WORK ORDER: Of all the lines below, return only those starting with the line holding "match on_frame audioFrame st with" and going on through the line holding "(** Lines 103-130, up", exactly as written.

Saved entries
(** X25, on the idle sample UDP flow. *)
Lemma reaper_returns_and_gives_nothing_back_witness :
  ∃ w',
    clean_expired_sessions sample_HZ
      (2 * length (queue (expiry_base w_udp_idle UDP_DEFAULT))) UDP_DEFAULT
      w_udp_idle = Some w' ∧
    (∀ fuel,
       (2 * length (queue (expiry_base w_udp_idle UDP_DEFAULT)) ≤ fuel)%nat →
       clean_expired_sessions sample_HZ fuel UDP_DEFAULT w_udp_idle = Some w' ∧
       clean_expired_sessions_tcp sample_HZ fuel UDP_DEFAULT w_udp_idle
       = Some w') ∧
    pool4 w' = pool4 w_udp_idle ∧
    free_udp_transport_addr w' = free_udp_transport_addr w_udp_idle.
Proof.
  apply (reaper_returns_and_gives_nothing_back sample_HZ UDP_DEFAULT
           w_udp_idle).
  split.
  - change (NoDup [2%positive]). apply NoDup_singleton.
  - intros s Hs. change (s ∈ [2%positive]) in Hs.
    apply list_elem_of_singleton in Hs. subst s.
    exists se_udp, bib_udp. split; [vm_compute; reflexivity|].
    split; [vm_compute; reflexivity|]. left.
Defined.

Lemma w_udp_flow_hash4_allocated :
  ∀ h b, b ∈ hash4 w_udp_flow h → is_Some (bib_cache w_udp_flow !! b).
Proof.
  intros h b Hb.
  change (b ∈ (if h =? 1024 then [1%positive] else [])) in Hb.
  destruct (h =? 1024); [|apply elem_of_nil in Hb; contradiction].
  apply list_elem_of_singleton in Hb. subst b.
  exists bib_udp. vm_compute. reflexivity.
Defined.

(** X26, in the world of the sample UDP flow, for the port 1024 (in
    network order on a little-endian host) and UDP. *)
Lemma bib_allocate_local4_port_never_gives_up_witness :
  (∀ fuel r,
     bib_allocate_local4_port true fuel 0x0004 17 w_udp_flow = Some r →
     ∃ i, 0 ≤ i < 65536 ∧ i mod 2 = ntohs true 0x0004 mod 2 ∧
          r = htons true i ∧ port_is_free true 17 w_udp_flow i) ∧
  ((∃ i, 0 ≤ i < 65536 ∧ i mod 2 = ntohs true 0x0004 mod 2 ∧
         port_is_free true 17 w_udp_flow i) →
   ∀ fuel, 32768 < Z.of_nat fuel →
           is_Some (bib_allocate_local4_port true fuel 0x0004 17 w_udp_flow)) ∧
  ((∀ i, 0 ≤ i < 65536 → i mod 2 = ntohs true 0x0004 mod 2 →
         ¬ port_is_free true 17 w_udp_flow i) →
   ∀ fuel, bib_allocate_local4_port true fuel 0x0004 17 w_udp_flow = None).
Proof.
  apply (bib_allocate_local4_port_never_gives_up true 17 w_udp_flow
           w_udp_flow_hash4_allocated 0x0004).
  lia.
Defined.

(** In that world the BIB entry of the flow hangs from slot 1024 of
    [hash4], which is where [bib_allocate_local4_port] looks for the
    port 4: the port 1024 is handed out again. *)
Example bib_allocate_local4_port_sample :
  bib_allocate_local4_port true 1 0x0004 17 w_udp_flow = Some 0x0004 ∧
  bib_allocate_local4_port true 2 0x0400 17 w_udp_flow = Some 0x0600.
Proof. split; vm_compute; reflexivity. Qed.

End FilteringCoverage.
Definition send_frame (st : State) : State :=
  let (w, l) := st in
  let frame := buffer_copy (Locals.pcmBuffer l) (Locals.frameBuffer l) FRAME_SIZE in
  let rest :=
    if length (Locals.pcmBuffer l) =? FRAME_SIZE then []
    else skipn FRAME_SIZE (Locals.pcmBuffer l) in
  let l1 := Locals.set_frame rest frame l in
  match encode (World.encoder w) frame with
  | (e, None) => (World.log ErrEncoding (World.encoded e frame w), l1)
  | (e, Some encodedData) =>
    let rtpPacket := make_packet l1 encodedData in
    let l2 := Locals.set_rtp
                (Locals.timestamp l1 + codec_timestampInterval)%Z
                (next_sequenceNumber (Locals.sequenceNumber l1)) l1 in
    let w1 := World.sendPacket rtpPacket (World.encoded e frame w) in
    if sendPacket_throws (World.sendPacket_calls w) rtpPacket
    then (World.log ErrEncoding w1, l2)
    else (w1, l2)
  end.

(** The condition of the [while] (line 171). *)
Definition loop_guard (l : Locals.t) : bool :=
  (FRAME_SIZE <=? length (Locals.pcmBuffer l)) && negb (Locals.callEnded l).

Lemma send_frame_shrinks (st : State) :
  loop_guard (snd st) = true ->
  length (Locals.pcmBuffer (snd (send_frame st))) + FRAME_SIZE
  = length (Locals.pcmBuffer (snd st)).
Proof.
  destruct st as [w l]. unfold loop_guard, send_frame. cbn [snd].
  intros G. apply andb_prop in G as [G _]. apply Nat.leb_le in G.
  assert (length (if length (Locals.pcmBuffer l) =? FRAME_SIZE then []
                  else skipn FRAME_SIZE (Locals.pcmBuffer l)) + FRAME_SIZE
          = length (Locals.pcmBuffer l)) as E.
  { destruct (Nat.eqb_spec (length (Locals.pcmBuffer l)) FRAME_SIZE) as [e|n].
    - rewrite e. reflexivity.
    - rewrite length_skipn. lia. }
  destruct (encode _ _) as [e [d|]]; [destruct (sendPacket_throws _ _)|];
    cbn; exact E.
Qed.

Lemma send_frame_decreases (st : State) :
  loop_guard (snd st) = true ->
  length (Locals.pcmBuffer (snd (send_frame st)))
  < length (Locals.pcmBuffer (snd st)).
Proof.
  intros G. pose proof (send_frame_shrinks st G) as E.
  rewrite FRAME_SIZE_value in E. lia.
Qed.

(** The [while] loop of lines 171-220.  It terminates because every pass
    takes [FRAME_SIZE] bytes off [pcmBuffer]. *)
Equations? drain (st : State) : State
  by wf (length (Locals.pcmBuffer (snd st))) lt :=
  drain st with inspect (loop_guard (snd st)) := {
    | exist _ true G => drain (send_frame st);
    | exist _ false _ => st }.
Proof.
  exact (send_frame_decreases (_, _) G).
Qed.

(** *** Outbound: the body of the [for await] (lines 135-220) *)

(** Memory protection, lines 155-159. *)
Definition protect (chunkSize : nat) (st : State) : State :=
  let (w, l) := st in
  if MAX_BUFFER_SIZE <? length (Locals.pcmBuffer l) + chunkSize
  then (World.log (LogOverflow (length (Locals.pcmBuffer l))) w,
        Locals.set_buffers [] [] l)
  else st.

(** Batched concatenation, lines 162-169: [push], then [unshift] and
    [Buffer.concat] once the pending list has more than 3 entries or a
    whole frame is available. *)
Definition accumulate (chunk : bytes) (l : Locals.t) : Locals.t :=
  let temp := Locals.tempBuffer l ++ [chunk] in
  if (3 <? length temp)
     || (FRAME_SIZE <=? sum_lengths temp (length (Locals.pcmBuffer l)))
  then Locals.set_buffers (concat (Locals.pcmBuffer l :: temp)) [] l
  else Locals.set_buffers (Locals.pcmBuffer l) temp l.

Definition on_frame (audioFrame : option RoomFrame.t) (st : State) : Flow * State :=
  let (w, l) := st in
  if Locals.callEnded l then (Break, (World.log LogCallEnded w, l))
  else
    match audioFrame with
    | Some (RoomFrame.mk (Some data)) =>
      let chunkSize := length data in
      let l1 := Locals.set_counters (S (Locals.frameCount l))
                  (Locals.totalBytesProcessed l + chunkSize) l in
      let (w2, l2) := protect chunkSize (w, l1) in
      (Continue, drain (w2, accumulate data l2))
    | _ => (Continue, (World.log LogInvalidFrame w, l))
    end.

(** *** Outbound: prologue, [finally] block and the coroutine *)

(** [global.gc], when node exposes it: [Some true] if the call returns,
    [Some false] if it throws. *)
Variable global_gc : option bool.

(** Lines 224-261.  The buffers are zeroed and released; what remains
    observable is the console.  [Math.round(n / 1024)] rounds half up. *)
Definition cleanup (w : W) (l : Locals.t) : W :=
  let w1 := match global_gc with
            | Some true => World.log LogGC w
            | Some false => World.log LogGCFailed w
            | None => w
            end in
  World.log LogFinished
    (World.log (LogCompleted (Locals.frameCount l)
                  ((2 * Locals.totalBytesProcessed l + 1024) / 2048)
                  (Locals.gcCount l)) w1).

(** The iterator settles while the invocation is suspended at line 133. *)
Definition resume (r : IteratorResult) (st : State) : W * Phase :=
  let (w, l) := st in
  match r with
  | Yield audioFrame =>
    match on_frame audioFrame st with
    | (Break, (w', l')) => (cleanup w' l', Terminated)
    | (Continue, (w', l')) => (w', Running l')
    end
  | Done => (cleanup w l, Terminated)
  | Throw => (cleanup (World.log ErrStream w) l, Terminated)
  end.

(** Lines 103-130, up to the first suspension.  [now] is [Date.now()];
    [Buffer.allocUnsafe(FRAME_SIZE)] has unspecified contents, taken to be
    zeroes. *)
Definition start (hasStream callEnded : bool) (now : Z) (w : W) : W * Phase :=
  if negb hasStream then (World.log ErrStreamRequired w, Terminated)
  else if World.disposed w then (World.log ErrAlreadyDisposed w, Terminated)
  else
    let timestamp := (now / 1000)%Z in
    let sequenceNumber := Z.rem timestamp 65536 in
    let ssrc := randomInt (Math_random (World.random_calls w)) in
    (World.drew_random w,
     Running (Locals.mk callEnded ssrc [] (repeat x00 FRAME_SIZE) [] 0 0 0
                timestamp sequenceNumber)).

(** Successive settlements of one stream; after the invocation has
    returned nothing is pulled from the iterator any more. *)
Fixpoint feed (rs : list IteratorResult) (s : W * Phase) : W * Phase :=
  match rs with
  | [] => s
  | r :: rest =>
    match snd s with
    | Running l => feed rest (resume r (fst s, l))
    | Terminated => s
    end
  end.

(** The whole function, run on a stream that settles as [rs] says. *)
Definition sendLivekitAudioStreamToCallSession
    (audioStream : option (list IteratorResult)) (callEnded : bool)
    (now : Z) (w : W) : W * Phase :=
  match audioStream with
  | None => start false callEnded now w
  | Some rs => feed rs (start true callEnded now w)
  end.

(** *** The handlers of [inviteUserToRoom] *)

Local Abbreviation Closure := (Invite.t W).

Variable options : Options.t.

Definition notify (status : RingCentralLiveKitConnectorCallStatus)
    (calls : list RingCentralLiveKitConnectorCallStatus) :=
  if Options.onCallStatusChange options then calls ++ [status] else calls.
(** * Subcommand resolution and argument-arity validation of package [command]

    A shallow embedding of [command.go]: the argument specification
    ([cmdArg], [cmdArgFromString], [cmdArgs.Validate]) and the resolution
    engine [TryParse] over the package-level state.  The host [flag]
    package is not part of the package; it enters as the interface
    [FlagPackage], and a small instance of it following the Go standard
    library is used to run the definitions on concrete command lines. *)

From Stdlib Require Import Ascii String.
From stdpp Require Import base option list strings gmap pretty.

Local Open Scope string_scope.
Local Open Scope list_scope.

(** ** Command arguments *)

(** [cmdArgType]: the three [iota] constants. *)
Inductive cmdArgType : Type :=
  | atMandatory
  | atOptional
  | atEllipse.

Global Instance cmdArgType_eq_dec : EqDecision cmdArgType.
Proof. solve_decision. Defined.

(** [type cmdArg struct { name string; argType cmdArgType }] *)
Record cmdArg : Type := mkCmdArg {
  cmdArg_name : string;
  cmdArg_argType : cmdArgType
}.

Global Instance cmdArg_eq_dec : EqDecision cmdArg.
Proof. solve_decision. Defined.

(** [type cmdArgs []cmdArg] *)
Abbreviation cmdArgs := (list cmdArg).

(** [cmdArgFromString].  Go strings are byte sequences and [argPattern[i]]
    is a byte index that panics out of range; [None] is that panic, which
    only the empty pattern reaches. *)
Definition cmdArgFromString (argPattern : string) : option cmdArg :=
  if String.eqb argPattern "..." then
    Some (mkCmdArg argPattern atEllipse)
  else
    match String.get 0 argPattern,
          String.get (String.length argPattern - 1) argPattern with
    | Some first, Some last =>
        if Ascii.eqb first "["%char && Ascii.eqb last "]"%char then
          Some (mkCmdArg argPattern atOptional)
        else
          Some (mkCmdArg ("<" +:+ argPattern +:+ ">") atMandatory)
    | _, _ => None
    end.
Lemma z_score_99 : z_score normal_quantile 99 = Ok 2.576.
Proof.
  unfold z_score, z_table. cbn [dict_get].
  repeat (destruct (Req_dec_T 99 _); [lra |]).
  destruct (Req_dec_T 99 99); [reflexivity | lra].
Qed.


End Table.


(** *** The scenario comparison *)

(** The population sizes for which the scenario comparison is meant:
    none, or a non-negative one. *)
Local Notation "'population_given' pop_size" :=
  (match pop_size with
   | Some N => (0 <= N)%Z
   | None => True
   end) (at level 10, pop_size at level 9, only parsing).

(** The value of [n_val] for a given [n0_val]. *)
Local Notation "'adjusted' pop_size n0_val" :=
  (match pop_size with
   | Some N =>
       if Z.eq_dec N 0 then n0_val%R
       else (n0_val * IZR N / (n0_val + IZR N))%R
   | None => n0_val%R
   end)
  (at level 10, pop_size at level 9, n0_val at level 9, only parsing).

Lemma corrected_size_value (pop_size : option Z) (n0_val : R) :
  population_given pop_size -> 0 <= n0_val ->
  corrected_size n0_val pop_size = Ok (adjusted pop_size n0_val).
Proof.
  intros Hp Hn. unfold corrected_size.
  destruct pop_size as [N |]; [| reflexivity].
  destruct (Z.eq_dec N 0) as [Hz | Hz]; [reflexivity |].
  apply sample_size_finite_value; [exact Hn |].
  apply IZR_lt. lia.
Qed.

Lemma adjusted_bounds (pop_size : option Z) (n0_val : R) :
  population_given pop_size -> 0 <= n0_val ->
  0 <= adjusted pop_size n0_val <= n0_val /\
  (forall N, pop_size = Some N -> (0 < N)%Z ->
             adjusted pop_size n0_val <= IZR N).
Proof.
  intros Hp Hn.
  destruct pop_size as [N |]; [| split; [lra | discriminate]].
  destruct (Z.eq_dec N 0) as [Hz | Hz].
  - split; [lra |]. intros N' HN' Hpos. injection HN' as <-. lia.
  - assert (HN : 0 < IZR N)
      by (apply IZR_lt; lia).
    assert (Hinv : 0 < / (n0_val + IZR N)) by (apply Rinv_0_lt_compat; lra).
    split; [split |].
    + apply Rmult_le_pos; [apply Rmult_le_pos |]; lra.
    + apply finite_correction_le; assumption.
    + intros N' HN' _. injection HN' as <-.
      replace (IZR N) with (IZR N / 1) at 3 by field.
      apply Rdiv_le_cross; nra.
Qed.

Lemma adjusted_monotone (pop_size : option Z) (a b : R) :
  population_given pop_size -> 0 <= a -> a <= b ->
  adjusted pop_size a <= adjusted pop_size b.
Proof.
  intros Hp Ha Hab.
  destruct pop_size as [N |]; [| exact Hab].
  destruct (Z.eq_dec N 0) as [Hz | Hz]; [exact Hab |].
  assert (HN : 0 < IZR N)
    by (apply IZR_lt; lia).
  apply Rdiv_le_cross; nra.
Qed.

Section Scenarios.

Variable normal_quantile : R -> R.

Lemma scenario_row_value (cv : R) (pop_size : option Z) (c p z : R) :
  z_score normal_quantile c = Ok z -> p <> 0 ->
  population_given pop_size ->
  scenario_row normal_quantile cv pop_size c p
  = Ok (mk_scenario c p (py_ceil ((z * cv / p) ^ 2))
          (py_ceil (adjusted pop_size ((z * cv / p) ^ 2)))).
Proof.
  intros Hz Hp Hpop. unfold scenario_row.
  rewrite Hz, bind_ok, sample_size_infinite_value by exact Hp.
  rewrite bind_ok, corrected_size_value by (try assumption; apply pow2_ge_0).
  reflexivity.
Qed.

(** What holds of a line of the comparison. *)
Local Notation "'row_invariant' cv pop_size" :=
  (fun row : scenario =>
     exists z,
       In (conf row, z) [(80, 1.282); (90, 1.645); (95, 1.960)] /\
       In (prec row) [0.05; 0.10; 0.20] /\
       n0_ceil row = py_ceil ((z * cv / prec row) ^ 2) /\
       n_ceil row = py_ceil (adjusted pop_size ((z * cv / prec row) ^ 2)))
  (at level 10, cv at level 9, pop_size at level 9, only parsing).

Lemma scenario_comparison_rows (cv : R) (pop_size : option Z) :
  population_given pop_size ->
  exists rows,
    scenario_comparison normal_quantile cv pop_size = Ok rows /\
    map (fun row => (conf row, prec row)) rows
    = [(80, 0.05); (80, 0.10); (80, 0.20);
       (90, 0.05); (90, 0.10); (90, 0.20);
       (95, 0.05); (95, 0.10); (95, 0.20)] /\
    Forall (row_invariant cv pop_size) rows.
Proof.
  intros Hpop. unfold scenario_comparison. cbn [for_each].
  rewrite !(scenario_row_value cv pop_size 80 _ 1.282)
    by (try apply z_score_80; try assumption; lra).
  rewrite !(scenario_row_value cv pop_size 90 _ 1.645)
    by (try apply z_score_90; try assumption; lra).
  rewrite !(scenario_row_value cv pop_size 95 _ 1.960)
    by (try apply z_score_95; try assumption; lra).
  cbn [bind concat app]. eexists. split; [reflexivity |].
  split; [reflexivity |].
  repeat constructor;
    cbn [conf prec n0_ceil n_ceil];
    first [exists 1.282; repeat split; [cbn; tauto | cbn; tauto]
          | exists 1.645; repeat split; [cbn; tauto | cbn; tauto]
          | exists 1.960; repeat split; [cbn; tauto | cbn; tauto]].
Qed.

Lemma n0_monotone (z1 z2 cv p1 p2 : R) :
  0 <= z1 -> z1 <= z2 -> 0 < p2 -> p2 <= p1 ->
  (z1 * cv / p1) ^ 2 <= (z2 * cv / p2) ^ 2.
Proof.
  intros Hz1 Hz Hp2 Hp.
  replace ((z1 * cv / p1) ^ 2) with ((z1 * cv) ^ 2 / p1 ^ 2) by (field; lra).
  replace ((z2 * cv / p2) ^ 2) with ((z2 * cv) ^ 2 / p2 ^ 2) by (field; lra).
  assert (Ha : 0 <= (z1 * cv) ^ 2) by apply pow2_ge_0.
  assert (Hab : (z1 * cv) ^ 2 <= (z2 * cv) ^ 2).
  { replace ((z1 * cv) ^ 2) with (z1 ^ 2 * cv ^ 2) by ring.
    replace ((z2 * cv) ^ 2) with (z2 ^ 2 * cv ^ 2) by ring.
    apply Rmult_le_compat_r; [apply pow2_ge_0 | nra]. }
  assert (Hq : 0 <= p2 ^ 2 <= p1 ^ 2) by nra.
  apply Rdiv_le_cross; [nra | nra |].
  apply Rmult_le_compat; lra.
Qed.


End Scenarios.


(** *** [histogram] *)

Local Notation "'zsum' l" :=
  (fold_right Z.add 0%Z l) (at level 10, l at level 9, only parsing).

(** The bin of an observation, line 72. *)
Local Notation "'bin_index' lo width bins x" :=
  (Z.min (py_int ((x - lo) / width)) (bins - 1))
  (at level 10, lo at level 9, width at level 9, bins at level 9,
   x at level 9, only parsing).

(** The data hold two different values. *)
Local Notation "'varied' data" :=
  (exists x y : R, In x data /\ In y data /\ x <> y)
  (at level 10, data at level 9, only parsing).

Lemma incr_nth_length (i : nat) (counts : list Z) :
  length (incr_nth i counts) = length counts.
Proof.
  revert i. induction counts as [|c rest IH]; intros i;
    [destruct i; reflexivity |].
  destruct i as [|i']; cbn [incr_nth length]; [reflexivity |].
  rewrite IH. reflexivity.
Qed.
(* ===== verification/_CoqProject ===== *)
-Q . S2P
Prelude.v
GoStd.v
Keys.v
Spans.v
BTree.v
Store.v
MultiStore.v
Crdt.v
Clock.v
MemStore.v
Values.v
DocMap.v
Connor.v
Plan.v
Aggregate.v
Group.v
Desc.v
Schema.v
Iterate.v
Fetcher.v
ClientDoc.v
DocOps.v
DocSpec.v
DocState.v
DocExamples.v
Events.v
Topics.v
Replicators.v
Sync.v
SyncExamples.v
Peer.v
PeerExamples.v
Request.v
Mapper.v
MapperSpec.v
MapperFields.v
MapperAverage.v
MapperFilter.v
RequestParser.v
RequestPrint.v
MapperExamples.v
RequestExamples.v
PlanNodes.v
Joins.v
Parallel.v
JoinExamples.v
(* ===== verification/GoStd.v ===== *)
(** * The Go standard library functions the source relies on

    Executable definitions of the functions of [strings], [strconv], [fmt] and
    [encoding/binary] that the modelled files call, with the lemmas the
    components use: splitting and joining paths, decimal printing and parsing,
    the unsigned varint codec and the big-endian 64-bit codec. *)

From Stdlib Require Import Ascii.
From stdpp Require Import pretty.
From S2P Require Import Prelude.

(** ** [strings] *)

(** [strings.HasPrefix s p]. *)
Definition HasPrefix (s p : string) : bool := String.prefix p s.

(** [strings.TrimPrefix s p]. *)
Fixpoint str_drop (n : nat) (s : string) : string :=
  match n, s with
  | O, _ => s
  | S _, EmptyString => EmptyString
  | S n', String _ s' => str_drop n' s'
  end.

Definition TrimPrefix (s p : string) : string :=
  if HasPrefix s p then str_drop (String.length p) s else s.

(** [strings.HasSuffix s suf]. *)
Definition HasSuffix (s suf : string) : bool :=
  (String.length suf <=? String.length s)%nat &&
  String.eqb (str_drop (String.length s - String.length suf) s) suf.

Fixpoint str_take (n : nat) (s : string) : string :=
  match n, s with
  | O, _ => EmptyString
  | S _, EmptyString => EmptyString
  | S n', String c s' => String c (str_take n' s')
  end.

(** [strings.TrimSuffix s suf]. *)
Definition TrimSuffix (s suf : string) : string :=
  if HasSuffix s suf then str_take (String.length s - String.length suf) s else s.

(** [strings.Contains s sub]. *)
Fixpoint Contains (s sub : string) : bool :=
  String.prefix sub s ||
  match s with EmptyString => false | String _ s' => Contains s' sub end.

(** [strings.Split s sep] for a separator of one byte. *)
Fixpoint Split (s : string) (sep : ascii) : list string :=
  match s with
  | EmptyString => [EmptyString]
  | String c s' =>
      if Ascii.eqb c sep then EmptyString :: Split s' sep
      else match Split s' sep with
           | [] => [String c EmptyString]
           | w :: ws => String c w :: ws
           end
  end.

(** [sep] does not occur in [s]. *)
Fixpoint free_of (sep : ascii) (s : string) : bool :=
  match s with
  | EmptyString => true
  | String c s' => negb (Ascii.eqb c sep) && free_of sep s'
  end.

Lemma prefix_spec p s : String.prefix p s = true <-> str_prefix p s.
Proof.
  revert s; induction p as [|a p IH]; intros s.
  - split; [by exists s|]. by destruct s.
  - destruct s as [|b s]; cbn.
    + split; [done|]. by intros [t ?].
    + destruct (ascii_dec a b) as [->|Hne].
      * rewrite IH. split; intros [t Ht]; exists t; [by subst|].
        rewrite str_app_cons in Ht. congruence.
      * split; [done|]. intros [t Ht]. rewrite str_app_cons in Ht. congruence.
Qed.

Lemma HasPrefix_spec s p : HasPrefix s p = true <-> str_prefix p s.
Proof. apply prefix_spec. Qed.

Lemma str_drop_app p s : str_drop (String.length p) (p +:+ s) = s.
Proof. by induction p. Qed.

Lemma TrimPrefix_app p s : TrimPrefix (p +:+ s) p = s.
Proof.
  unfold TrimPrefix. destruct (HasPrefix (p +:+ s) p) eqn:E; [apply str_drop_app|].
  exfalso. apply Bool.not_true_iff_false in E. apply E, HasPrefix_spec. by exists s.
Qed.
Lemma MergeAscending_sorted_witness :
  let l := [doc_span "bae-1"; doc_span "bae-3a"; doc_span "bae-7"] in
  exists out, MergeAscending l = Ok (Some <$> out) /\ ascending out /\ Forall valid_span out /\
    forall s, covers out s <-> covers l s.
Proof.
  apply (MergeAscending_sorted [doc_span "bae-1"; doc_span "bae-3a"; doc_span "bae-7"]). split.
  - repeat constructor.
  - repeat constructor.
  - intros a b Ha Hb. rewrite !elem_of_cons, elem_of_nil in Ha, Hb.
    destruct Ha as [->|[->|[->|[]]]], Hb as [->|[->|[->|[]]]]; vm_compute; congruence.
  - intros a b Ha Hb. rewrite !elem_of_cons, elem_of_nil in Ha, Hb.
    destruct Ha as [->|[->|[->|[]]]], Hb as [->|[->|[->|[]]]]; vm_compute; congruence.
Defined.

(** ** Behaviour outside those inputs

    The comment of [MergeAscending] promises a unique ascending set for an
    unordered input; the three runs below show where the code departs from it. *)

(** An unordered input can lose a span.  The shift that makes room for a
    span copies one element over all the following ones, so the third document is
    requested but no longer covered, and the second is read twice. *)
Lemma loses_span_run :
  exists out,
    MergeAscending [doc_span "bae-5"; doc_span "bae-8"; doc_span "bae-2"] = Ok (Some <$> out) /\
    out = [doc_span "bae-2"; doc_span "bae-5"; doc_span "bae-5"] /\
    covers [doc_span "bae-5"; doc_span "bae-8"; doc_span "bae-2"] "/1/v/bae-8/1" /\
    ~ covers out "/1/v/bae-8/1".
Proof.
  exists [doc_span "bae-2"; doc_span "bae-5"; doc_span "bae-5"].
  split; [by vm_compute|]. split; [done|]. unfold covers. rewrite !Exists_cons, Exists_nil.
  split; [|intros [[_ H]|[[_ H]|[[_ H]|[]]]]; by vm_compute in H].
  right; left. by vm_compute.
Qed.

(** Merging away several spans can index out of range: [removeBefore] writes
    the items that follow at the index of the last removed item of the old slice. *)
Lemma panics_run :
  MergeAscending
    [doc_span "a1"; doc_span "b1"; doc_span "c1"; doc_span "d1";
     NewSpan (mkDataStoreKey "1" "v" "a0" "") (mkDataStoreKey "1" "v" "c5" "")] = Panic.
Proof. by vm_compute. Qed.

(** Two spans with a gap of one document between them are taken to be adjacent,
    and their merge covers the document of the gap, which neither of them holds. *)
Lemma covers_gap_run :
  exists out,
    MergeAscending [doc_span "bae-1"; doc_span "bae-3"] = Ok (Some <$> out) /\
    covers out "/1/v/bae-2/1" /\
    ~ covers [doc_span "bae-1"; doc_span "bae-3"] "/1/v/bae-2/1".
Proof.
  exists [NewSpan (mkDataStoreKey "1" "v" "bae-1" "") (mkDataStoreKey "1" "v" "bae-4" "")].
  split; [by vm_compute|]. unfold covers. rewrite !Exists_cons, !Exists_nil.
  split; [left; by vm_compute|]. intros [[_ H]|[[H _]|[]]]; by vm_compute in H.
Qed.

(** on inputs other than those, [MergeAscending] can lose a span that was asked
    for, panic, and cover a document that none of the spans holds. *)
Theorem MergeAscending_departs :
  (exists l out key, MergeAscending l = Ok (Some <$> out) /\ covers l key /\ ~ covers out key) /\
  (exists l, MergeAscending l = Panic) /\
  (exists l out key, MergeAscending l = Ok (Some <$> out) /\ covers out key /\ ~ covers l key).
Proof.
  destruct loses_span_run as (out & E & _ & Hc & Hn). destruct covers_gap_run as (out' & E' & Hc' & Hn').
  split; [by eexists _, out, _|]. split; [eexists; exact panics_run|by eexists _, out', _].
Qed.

OUTPUT OF THE EXERCISE:
    match on_frame audioFrame st with
    | (Break, (w', l')) => (cleanup w' l', Terminated)
    | (Continue, (w', l')) => (w', Running l')
    end
  | Done => (cleanup w l, Terminated)
  | Throw => (cleanup (World.log ErrStream w) l, Terminated)
  end.

(** Lines 103-130, up to the first suspension.  [now] is [Date.now()];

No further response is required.